Fitting a Model¶
The fit() Pipeline¶
Calling w.fit() runs three steps in sequence:
- Cross-validation — leave-one-out jackknife to add
yHat,SE,ConcHatto the Sample - Surface estimation — fit the censored regression at every grid point
- Daily estimation — interpolate surfaces onto the daily record and flow-normalise
All three steps use the same window parameters, which can be customised:
w.fit(
window_y=7.0, # Time half-window in years
window_q=2.0, # Discharge half-window in log units
window_s=0.5, # Season half-window in years
min_num_obs=100, # Minimum total observations per regression
min_num_uncen=50, # Minimum uncensored observations per regression
edge_adjust=True, # Double time window near record boundaries
)
Window Parameters¶
Time Window (window_y)¶
Controls how much weight is given to observations from other years. The default of 7 years means observations 7+ years away from the target get zero weight. Larger values produce smoother trends.

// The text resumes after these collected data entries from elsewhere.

(* ===== verification/Reset.v ===== *)
(** * Soft reset (rknpu_reset.c, and rk3576_state_init of rknpu_drv.c)

    The reset lines are the framework's ([reset_control] records what it
    answers), the IOMMU core is the parameter of [Domain]. *)

From S2P Require Import Prelude Config Domain Device.

(** The loop of [rknpu_reset_get] from line [i]; [get i] is an error code or
    the control. *)
Fixpoint reset_get_lines (get : Z -> Z + reset_control) (n : nat) (i : Z)
  : list (option reset_control) * option Z :=
  match n with
  | O => ([], None)
  | S n =>
      match get i with
      | inl err => ([], Some err)
      | inr rst => let '(l, err) := reset_get_lines get n (i + 1) in (Some rst :: l, err)
      end
  end.

Definition rknpu_reset_get (num_srsts : Z) (kcalloc_ok : bool) (get : Z -> Z + reset_control)
  : M Z :=
  if num_srsts <=? 0 then ret num_srsts
  else if negb kcalloc_ok then ret (-ENOMEM)
  else
    let '(l, err) := reset_get_lines get (Z.to_nat num_srsts) 0 in
    modify (fun d => d <| srsts := l |>) ;;
    ret (match err with Some e => e | None => num_srsts end).

Definition rknpu_reset_assert (rst : option reset_control) : Z :=
  match rst with
  | None => -EINVAL
  | Some rst => let ret := rc_assert_ret rst in if ret <? 0 then ret else 0
  end.

Definition rknpu_reset_deassert (rst : option reset_control) : Z :=
  match rst with
  | None => -EINVAL
  | Some rst => let ret := rc_deassert_ret rst in if ret <? 0 then ret else 0
  end.

Definition wake_up (core : Z) : M unit :=
  modify (fun d => d <| wakeups ::= (fun l => l ++ [core]) |>).

Definition rk3576_state_init : M unit :=
  REG_WRITE 0 0x1 0x10 ;;
  REG_WRITE 0 0 0x1004 ;;
  REG_WRITE 0 0x80000000 0x1024 ;;
  REG_WRITE 0 1 0x1004 ;;
  REG_WRITE 0 0x80000000 0x1024 ;;
  REG_WRITE 0 0x1e 0x1004.

Definition run_state_init (f : state_init_fn) : M unit :=
  match f with rk3576_state_init_fn => rk3576_state_init end.

(** [ret |= ...] over the asserts, then over the deasserts. *)
Definition reset_lines_ret (lines : list (option reset_control)) : Z :=
  let ret := fold_left (fun ret rst => Z.lor ret (rknpu_reset_assert rst)) lines 0 in
  fold_left (fun ret rst => Z.lor ret (rknpu_reset_deassert rst)) lines ret.

(** [domain]'s detach and attach. *)
Definition reattach (k : iommu_kernel) (st : iommu_state) : iommu_state :=
  match (if iommu_en st then iommu_get_domain_for_dev st else None) with
  | Some domain =>
      (iommu_attach_device k (Some domain) (iommu_detach_device k (Some domain) st)).2
  | None => st
  end.

Definition rknpu_soft_reset (k : iommu_kernel) : M Z :=
  let! c := gets config in
  modify (fun d => d <| soft_reseting := true |>) ;;
  for_cores (num_irqs c) wake_up ;;
  let! lines := gets srsts in
  let r := reset_lines_ret lines in
  if negb (r =? 0) then ret r
  else
    modify (fun d => d <| iommu_st ::= reattach k |>) ;;
    modify (fun d => d <| soft_reseting := false |>) ;;
    match state_init c with
    | Some f => run_state_init f
    | None => ret tt
    end ;;
    ret 0.

(** ** Properties *)

Lemma lor_zero (a b : Z) : Z.lor a b = 0 <-> a = 0 /\ b = 0.
Proof. apply Z.lor_eq_0_iff. Qed.

Lemma fold_lor_zero {A} (f : A -> Z) (l : list A) (a : Z) :
  fold_left (fun r x => Z.lor r (f x)) l a = 0 <-> a = 0 /\ Forall (fun x => f x = 0) l.
Proof.
  revert a. induction l as [|x l IH]; intros a; simpl.
  - split; [by split; [|constructor] | by intros [? _]].
  - rewrite IH, lor_zero, Forall_cons. tauto.
Qed.

Definition line_ok (rst : option reset_control) : Prop :=
  exists c, rst = Some c /\ 0 <= rc_assert_ret c /\ 0 <= rc_deassert_ret c.

Lemma reset_lines_ret_zero (lines : list (option reset_control)) :
  reset_lines_ret lines = 0 <-> Forall line_ok lines.
Proof.
  unfold reset_lines_ret. rewrite !fold_lor_zero, !Forall_forall.
  split.
  - intros [[_ Ha] Hd] x Hx. specialize (Ha x Hx). specialize (Hd x Hx).
    destruct x as [c|]; [exists c|done]. revert Ha Hd. simpl.
    repeat case_bool; lia || (by intros; split; [|lia]).
  - intros H. split; [split; [done|]|]; intros x Hx; destruct (H x Hx) as (c & -> & H1 & H2);
      simpl; case_bool; lia.
Qed.

(** What a soft reset does to the rest of the device: every core's waiters are
    woken, then either the flag stays up or it is down again. *)
Definition soft_reset_frame (d d' : rknpu_device) : Prop :=
  wakeups d' = wakeups d ++ seqZ 0 (num_irqs (config d)) /\
  jobs d' = jobs d /\ args_mem d' = args_mem d /\ subcore_datas d' = subcore_datas d /\
  config d' = config d /\ io_mapped d' = io_mapped d /\ srsts d' = srsts d /\
  cleanup_works d' = cleanup_works d /\ reg_value d' = reg_value d /\
  gem_objects d' = gem_objects d /\ mem_objects d' = mem_objects d /\ fences d' = fences d.

Lemma wake_cores (n : nat) (i : Z) (d : rknpu_device) :
  for_from n i wake_up d =
    Ret tt (d <| wakeups ::= (fun l => l ++ seqZ i (Z.of_nat n)) |>).
Proof.
  revert i d. induction n as [|n IH]; intros i d.
  - cbn. f_equal. destruct d; cbn. by rewrite app_nil_r.
  - cbn [for_from]. unfold bind. cbn [wake_up modify].
    unfold wake_up, modify. rewrite IH. f_equal. destruct d; cbn.
    rewrite (seqZ_cons i) by lia. rewrite <- app_assoc. cbn.
    repeat f_equal; lia.
Qed.

Lemma writel_mapped (v : Z) (b : io_base) (off : Z) (d : rknpu_device) :
  io_mapped d b = true ->
  writel v b off d =
    Ret tt (d <| reg_writes ::= (fun l => l ++ [{| w_base := b; w_offset := off; w_value := u32 v |}]) |>).
Proof. intros Hm. unfold writel, bind, gets. by rewrite Hm. Qed.

(** The register accesses of the state initialisation a configuration asks for. *)
Definition state_init_writes (f : option state_init_fn) : list reg_write :=
  match f with
  | Some rk3576_state_init_fn =>
      (fun '(off, v) => {| w_base := CoreBase 0; w_offset := off; w_value := v |}) <$>
        [(0x10, 0x1); (0x1004, 0); (0x1024, 0x80000000); (0x1004, 1); (0x1024, 0x80000000);
         (0x1004, 0x1e)]
  | None => []
  end.

Lemma run_state_init_writes (f : option state_init_fn) (d : rknpu_device) :
  io_mapped d (CoreBase 0) = true ->
  (match f with Some f => run_state_init f | None => ret tt end) d =
    Ret tt (d <| reg_writes ::= (fun l => l ++ state_init_writes f) |>).
Proof.
  intros Hm. destruct f as [[]|]; cbn [run_state_init]; unfold rk3576_state_init, REG_WRITE, bind.
  - rewrite !writel_mapped by done. f_equal. destruct d; cbn. by rewrite <- !app_assoc.
  - unfold ret. f_equal. destruct d; cbn. by rewrite app_nil_r.
Qed.

(** C35: rknpu_soft_reset always wakes the waiters of every core and keeps the
    queues, jobs and buffers.  It returns 0 exactly when every reset line was
    asserted and deasserted without an error; then the flag is down again, the
    IOMMU domain was detached and attached again and the state initialisation
    of the SoC was written.  On any failure it returns at once with the
    soft_reseting flag still up. *)
Theorem soft_reset_outcome (k : iommu_kernel) (d : rknpu_device) :
  0 <= num_irqs (config d) -> io_mapped d (CoreBase 0) = true ->
  exists r d', rknpu_soft_reset k d = Ret r d' /\ soft_reset_frame d d' /\
    (r = 0 <-> Forall line_ok (srsts d)) /\
    (r = 0 -> soft_reseting d' = false /\ iommu_st d' = reattach k (iommu_st d) /\
       reg_writes d' = reg_writes d ++ state_init_writes (state_init (config d))) /\
    (r <> 0 -> soft_reseting d' = true /\ iommu_st d' = iommu_st d /\ reg_writes d' = reg_writes d).
Proof.
  intros Hn Hm. unfold rknpu_soft_reset, bind, gets, modify, for_cores.
  rewrite wake_cores. rewrite Z2Nat.id by done. cbn [set_field].
  cbn [srsts]. destruct (Z.eqb_spec (reset_lines_ret (srsts d)) 0) as [Hr|Hr]; cbn [negb].
  - rewrite run_state_init_writes by done. eexists 0, _. split; [done|].
    split; [by repeat split|]. split; [by rewrite <- reset_lines_ret_zero|].
    by split.
  - eexists _, _. split; [done|]. split; [by repeat split|].
    split; [apply reset_lines_ret_zero|]. by split.
Qed.

(** An RK3576 with one reset line that works or does not. *)
Definition example_dev (c : rknpu_config) (lines : list (option reset_control)) : rknpu_device :=
  {| config := c;
     io_mapped := fun b => match b with CoreBase i => i <? num_irqs c | _ => true end;
     reg_value := fun _ _ => 0; reg_writes := [];
     subcore_datas := fun _ => {| todo_list := []; s_job := None; task_num := 0; s_busy_time := 0;
       s_total_busy_time := 0 |};
     jobs := ∅; args_mem := ∅; next_addr := 1; gem_objects := ∅; mem_objects := ∅; fences := ∅;
     fence_seqno := 0; cleanup_works := []; wakeups := []; soft_reseting := false; srsts := lines;
     iommu_st := example_iommu; now := 1000 |}.

Lemma soft_reset_outcome_witness :
  let d := example_dev rk3576_rknpu_config [Some {| rc_assert_ret := 0; rc_deassert_ret := -EIO |}] in
  exists r d', rknpu_soft_reset (example_kernel 0) d = Ret r d' /\ soft_reset_frame d d' /\
    (r = 0 <-> Forall line_ok (srsts d)) /\
    (r = 0 -> soft_reseting d' = false /\ iommu_st d' = reattach (example_kernel 0) (iommu_st d) /\
       reg_writes d' = reg_writes d ++ state_init_writes (state_init (config d))) /\
    (r <> 0 -> soft_reseting d' = true /\ iommu_st d' = iommu_st d /\ reg_writes d' = reg_writes d).
Proof. intros d. apply soft_reset_outcome; [discriminate | reflexivity]. Defined.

Discharge Window (window_q)¶
Controls sensitivity to flow conditions. The default of 2 log units means the model adapts to flow-dependent patterns in concentration. Smaller values make the model more flow-sensitive.
Season Window (window_s)¶
Controls seasonal smoothing. The default of 0.5 years gives zero weight to observations from the opposite season.
Minimum Observations¶
If a target grid point does not have enough observations within its windows, all three
windows are expanded by 10% iteratively until min_num_obs (total) and min_num_uncen
(uncensored) thresholds are met.
Edge Adjustment¶
When edge_adjust=True, the time window is doubled minus the distance to the nearest
record boundary for target points near the start or end of the record. This reduces
edge bias.
Calling Sub-Steps Individually¶
You can run the pipeline steps separately for more control:
w = WRTDS(daily, sample)
# Step 1: Cross-validation only
w.cross_validate()
# Step 2: Surface estimation (independent of cross-validation)
w.estimate_surfaces()
# Step 3: Daily estimation + flow normalization (requires surfaces)
w.estimate_daily()
Warning
estimate_daily() requires estimate_surfaces() to have been called first.

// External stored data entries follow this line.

Definition rknpu_job_subcore_commit_pc (job core_index : Z) : M Z :=
  let! j := get_job job in
  let! args := get_args (j_args j) in
  let! c := gets config in
  let addr := a_task_obj_addr args in
  let! task_kv_addr :=
    (if addr =? 0 then ret None
     else let! o := get_object (j_use_drm_gem j) addr in ret (o_kv_addr o)) in
  if (core_index <? 0) || (num_irqs c <=? core_index) then set_ret job (-EINVAL)
  else
    let! mapped := gets (fun d => io_mapped d (CoreBase core_index)) in
    if negb mapped then set_ret job (-EIO)
    else
      let task_pp_en := if has_flag (a_flags args) RKNPU_JOB_PINGPONG then 1 else 0 in
      let submit_index := j_submit_count j core_index in
      if negb (bool_decide (is_Some task_kv_addr)) then set_ret job (-EINVAL)
      else
        when (1 <? num_irqs c)
          (REG_WRITE core_index (0xe + 0x10000000 * core_index) 0x1004 ;;
           REG_WRITE core_index (0xe + 0x10000000 * core_index) 0x3004) ;;
        let '(task_start, task_number) := batch_of c (j_use_core_num j) args core_index submit_index in
        let task_end := s32 (s32 (task_start + task_number) - 1) in
        let first_task := {| tp_gem := j_use_drm_gem j; tp_obj := addr; tp_index := task_start |} in
        let last_task := {| tp_gem := j_use_drm_gem j; tp_obj := addr; tp_index := task_end |} in
        let! first := load_task first_task in
        let! last := load_task last_task in
        REG_WRITE core_index (t_regcmd_addr first) RKNPU_OFFSET_PC_DATA_ADDR ;;
        REG_WRITE core_index (pc_data_amount c (t_regcfg_amount first)) RKNPU_OFFSET_PC_DATA_AMOUNT ;;
        REG_WRITE core_index (t_int_mask last) RKNPU_OFFSET_INT_MASK ;;
        REG_WRITE core_index (t_int_mask first) RKNPU_OFFSET_INT_CLEAR ;;
        REG_WRITE core_index (pc_task_control c task_pp_en task_number) RKNPU_OFFSET_PC_TASK_CONTROL ;;
        REG_WRITE core_index (a_task_base_addr args) RKNPU_OFFSET_PC_DMA_BASE_ADDR ;;
        mod_job job (fun j => j <| j_first_task := Some first_task |>
                                <| j_last_task := Some last_task |>
                                <| j_int_mask ::= <[core_index := t_int_mask last]> |>) ;;
        REG_WRITE core_index 0x1 RKNPU_OFFSET_PC_OP_EN ;;
        REG_WRITE core_index 0x0 RKNPU_OFFSET_PC_OP_EN ;;
        ret 0.

Definition rknpu_job_subcore_commit (job core_index : Z) : M Z :=
  let! j := get_job job in
  REG_WRITE core_index 0x1 RKNPU_OFFSET_PC_DATA_ADDR ;;
  let! args := get_args (j_args j) in
  if negb (has_flag (a_flags args) RKNPU_JOB_PC) then set_ret job (-EINVAL)
  else rknpu_job_subcore_commit_pc job core_index.

(** The cores [rknpu_job_commit] starts, in order. *)
Definition commit_cores (core_mask : Z) : list Z :=
  if core_mask =? RKNPU_CORE0_MASK then [0]
  else if core_mask =? RKNPU_CORE1_MASK then [1]
  else if core_mask =? RKNPU_CORE2_MASK then [2]
  else if core_mask =? Z.lor RKNPU_CORE0_MASK RKNPU_CORE1_MASK then [0; 1]
  else if core_mask =? Z.lor (Z.lor RKNPU_CORE0_MASK RKNPU_CORE1_MASK) RKNPU_CORE2_MASK then [0; 1; 2]
  else [].

Fixpoint commit_each (job : Z) (cores : list Z) : M unit :=
  match cores with
  | [] => ret tt
  | i :: cores => let! _ := rknpu_job_subcore_commit job i in commit_each job cores
  end.

Definition rknpu_job_commit (job : Z) : M unit :=
  let! j := get_job job in
  let! args := get_args (j_args j) in
  commit_each job (commit_cores (a_core_mask args)).

(** ** Queues *)

Definition rknpu_job_next (core_index : Z) : M unit :=
  let! resetting := gets soft_reseting in
  if resetting then ret tt
  else
    let! s := get_subcore core_index in
    match s_job s, todo_list s with
    | None, job :: rest =>
        let! t := gets now in
        mod_subcore core_index (fun s => s <| todo_list := rest |> <| s_job := Some job |>) ;;
        mod_job job (fun j => j <| j_hw_commit_time := t |> <| j_hw_recoder_time := t |>
                                <| j_run_count ::= Z.pred |>) ;;
        let! j := get_job job in
        if j_run_count j =? 0 then rknpu_job_commit job else ret tt
    | _, _ => ret tt
    end.

(** [for (i = 1; i < core_num; i++)] of [rknpu_schedule_core_index]; [best] is
    its [int task_num], [num i] the 64-bit count of core [i]. *)
Fixpoint least_loaded (num : Z -> Z) (n : nat) (i core_index best : Z) : Z :=
  match n with
  | O => core_index
  | S n =>
      if num i <? best then least_loaded num n (i + 1) i (s32 (num i))
      else least_loaded num n (i + 1) core_index best
  end.

Definition schedule_core_index (core_num : Z) (num : Z -> Z) : Z :=
  least_loaded num (Z.to_nat (core_num - 1)) 1 0 (s32 (num 0)).

Definition rknpu_schedule_core_index : M Z :=
  let! c := gets config in
  let! sub := gets subcore_datas in
  ret (schedule_core_index (num_irqs c) (fun i => task_num (sub i))).

(** [job->args->core_mask & rknpu_core_mask(i)]. *)
Definition uses_core (job i : Z) : M bool :=
  let! j := get_job job in
  let! a := get_args (j_args j) in
  ret (has_flag (a_core_mask a) (rknpu_core_mask i)).

(** The AUTO mask is resolved to the least loaded core. *)
Definition schedule_resolve_core (job : Z) : M unit :=
  let! j := get_job job in
  let! a := get_args (j_args j) in
  when (a_core_mask a =? RKNPU_CORE_AUTO_MASK)
    (let! core_index := rknpu_schedule_core_index in
     mod_args (j_args j) (fun a => a <| a_core_mask := rknpu_core_mask core_index |>) ;;
     mod_job job (fun j => j <| j_use_core_num := 1 |> <| j_run_count := 1 |>
                             <| j_interrupt_count := 1 |>)).

(** The critical section of [rknpu_job_schedule]. *)
Definition schedule_enqueue (job : Z) : M unit :=
  let! c := gets config in
  for_cores (num_irqs c) (fun i =>
    let! used := uses_core job i in
    when used
      (let! n := rknpu_get_task_number job i in
       mod_subcore i (fun s => s <| todo_list ::= (fun l => l ++ [job]) |>
                                 <| task_num ::= Z.add n |>))).

(** Its last loop. *)
Definition schedule_kick (job : Z) : M unit :=
  let! c := gets config in
  for_cores (num_irqs c) (fun i =>
    let! used := uses_core job i in when used (rknpu_job_next i)).

Section Job.
Context {iommu : IommuDomain}.

(** [rknpu_iommu_domain_get_and_switch] and its put on the device state. *)
Definition domain_get_and_switch (id : Z) : M Z := fun d =>
  match domain_get id (iommu_st d) with
  | None => Blocked
  | Some (r, st) => Ret r (d <| iommu_st := st |>)
  end.
Definition domain_put_ref : M unit := modify (fun d => d <| iommu_st ::= domain_put |>).

Definition rknpu_job_schedule (job : Z) : M unit :=
  schedule_resolve_core job ;;
  let! j := get_job job in
  let! r := domain_get_and_switch (j_iommu_domain_id j) in
  if negb (r =? 0) then mod_job job (fun j => j <| j_ret := -EINVAL |>)
  else
    schedule_enqueue job ;;
    schedule_kick job.

(** ** Completion *)

(** The last interrupt of a job. *)
Definition job_complete (job r core_index : Z) : M unit :=
  let! j := get_job job in
  let use_core_num := j_use_core_num j in
  domain_put_ref ;;
  mod_job job (fun j => j <| j_flags ::= (fun f => Z.lor f RKNPU_JOB_DONE) |> <| j_ret := r |>) ;;
  match j_fence j with Some f => dma_fence_signal f | None => ret tt end ;;
  when (has_flag (j_flags j) RKNPU_JOB_ASYNC) (schedule_work job) ;;
  wake_up (if 1 <? use_core_num then 0 else core_index).

(** [(n + max - 1) / max] of C ints. *)
Definition batch_count (n max : Z) : Z := Z.quot (s32 (n + max - 1)) max.

Definition rknpu_job_done (job r core_index : Z) : M unit :=
  let! c := gets config in
  let max := s32 (max_submit_number c) in
  mod_job job (fun j => j <| j_submit_count ::= alter Z.succ core_index |>) ;;
  let! j := get_job job in
  let! n := rknpu_get_task_number job core_index in
  if j_submit_count j core_index <? batch_count n max then
    let! _ := rknpu_job_subcore_commit job core_index in ret tt
  else
    let! t := gets now in
    mod_subcore core_index (fun s => s <| s_job := None |> <| task_num ::= (fun x => x - n) |>
      <| s_busy_time ::= Z.add (t - j_hw_recoder_time j) |>) ;;
    mod_job job (fun j => j <| j_hw_elapse_time := t - j_hw_commit_time j |>
                            <| j_interrupt_count ::= Z.pred |>) ;;
    let! j := get_job job in
    when (j_interrupt_count j =? 0) (job_complete job r core_index) ;;
    rknpu_job_next core_index.

Definition rknpu_fuzz_status (status : Z) : Z :=
  fold_left (fun fuzz_status pair => if has_flag status pair then Z.lor fuzz_status pair else fuzz_status)
    [0x3; 0xc; 0x30; 0xc0; 0x300; 0xc00] 0.

Definition rknpu_irq_handler (core_index : Z) : M unit :=
  let! s := get_subcore core_index in
  match s_job s with
  | None =>
      REG_WRITE core_index RKNPU_INT_CLEAR RKNPU_OFFSET_INT_CLEAR ;;
      rknpu_job_next core_index
  | Some job =>
      mod_job job (fun j => j <| j_irq_entry ::= <[core_index := true]> |>) ;;
      let! status := REG_READ core_index RKNPU_OFFSET_INT_STATUS in
      mod_job job (fun j => j <| j_int_status ::= <[core_index := status]> |>) ;;
      let! j := get_job job in
      if negb (rknpu_fuzz_status status =? j_int_mask j core_index) then
        let! _ := REG_READ core_index RKNPU_OFFSET_INT_RAW_STATUS in
        let! c := gets config in
        let! _ := REG_READ core_index (pc_task_status_offset c) in
        REG_WRITE core_index RKNPU_INT_CLEAR RKNPU_OFFSET_INT_CLEAR
      else
        REG_WRITE core_index RKNPU_INT_CLEAR RKNPU_OFFSET_INT_CLEAR ;;
        rknpu_job_done job 0 core_index
  end.

Definition rknpu_core0_irq_handler : M unit := rknpu_irq_handler 0.
Definition rknpu_core1_irq_handler : M unit := rknpu_irq_handler 1.
Definition rknpu_core2_irq_handler : M unit := rknpu_irq_handler 2.

(** ** The blocking wait *)

(** One [wait_event_timeout] on the done queue: what the other threads do until
    it returns and the jiffies left.  It returns 0 when the condition is false
    and a positive number otherwise. *)
Record wait_step := { w_others : rknpu_device -> rknpu_device; w_remaining : Z }.

Definition wait_event_timeout (job : Z) (w : wait_step) : M Z :=
  modify (w_others w) ;;
  let! j := get_job job in
  let! resetting := gets soft_reseting in
  ret (if has_flag (j_flags j) RKNPU_JOB_DONE || resetting then Z.max 1 (w_remaining w) else 0).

The fit() method handles this ordering automatically.
What fit() Produces¶
After fitting, the following columns are available:
On w.sample (from cross-validation)¶
| Column | Description |
|---|---|
yHat |
Predicted log-concentration (leave-one-out) |
SE |
Standard error of prediction |
ConcHat |
Bias-corrected predicted concentration |
On w.daily (from daily estimation + flow normalization)¶
| Column | Description |
|---|---|
yHat |
Predicted log-concentration |
SE |
Standard error |
ConcDay |
Daily estimated concentration (mg/L) |
FluxDay |
Daily estimated flux (kg/day) |
FNConc |
Flow-normalised concentration |
FNFlux |
Flow-normalised flux |
On w (stored attributes)¶
| Attribute | Description |
|---|---|
surfaces |
3-D numpy array of shape (n_logq, n_year, 3) |
surface_index |
Dict with grid parameters (bottom_logq, top_logq, step_logq, etc.) |
Performance¶
Surface estimation is the computational bottleneck — it requires solving one MLE regression per grid point (typically ~7,000 solves). Cross-validation adds another n solves (one per sample observation). A dataset with 500 samples and 30 years of daily data typically takes a few minutes to fit.